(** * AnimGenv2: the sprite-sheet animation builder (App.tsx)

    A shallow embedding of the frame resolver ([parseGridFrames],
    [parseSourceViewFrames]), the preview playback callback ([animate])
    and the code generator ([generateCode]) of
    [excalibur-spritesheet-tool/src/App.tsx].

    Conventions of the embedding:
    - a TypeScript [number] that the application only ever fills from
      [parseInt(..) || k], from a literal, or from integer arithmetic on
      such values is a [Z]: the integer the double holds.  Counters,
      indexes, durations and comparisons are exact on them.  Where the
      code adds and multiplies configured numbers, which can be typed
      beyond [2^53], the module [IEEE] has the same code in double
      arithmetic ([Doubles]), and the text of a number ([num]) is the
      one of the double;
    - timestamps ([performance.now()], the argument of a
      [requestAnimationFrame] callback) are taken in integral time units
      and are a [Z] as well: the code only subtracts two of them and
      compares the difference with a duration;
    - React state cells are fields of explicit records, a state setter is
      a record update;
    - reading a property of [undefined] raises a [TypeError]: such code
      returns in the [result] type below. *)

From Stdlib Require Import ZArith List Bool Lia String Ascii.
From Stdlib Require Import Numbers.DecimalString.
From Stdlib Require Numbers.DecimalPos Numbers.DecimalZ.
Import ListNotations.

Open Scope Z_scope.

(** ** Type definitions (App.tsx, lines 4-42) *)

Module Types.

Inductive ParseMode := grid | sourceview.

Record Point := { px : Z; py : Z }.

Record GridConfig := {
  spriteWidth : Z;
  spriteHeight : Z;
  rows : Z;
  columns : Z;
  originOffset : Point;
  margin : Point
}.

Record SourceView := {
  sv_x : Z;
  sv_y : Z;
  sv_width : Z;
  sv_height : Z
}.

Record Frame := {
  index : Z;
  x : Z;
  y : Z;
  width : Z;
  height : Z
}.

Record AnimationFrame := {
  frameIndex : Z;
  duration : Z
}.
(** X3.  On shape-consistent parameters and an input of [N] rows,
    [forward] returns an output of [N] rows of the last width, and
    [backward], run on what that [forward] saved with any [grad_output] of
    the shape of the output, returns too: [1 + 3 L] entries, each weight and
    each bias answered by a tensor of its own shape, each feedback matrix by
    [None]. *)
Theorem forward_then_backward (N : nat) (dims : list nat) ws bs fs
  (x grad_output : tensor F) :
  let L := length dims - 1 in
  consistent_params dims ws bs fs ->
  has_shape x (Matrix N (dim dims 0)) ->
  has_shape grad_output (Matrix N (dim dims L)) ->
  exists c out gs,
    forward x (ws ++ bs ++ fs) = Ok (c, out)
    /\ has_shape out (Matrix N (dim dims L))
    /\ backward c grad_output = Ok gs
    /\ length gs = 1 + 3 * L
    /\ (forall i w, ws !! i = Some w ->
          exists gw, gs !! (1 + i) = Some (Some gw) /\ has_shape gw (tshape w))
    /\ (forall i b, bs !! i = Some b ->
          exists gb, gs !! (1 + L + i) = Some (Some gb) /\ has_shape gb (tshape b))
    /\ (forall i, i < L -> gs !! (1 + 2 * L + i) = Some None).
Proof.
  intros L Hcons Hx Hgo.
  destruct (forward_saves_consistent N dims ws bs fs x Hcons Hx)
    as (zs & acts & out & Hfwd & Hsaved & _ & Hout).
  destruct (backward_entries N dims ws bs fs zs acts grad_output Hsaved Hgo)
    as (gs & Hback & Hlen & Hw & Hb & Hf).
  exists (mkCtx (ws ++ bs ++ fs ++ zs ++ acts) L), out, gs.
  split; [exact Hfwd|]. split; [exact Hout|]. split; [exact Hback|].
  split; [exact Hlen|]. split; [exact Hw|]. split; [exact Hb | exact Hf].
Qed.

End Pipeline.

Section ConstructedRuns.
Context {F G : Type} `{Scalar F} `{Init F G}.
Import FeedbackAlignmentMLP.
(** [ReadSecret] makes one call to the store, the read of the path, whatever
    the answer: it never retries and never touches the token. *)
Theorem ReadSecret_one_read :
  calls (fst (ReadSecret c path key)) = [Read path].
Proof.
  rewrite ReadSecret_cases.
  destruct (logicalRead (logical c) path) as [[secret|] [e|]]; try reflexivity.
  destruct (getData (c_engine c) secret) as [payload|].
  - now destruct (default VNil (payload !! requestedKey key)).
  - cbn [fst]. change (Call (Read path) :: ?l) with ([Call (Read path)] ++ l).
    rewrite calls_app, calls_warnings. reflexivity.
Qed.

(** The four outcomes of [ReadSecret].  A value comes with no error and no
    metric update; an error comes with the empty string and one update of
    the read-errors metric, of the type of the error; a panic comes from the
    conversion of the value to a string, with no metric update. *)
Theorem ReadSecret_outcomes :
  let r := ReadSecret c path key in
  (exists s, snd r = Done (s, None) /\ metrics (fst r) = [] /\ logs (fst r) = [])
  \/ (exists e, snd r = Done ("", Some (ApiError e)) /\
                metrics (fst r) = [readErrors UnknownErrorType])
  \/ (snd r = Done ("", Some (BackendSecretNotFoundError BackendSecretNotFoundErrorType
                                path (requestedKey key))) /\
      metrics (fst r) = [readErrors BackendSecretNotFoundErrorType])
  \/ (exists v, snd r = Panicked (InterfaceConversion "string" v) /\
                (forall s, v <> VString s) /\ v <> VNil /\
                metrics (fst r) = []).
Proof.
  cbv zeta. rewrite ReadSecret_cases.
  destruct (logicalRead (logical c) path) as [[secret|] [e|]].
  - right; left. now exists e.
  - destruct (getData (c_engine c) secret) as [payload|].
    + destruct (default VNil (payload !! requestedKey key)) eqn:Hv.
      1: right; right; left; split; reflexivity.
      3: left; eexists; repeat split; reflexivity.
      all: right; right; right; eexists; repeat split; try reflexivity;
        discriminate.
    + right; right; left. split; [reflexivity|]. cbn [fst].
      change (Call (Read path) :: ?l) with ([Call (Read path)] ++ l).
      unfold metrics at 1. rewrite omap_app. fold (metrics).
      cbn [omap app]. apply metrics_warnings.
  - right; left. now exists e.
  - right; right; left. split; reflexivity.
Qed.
********************
In the material above, transcribe exactly the lines beginning at the one with "the read-errors metric, of" and ending at the one with "let r := ReadSecret c path key in", both included.

    the read-errors metric, of the type of the error; a panic comes from the
    conversion of the value to a string, with no metric update. *)
Theorem ReadSecret_outcomes :
  let r := ReadSecret c path key in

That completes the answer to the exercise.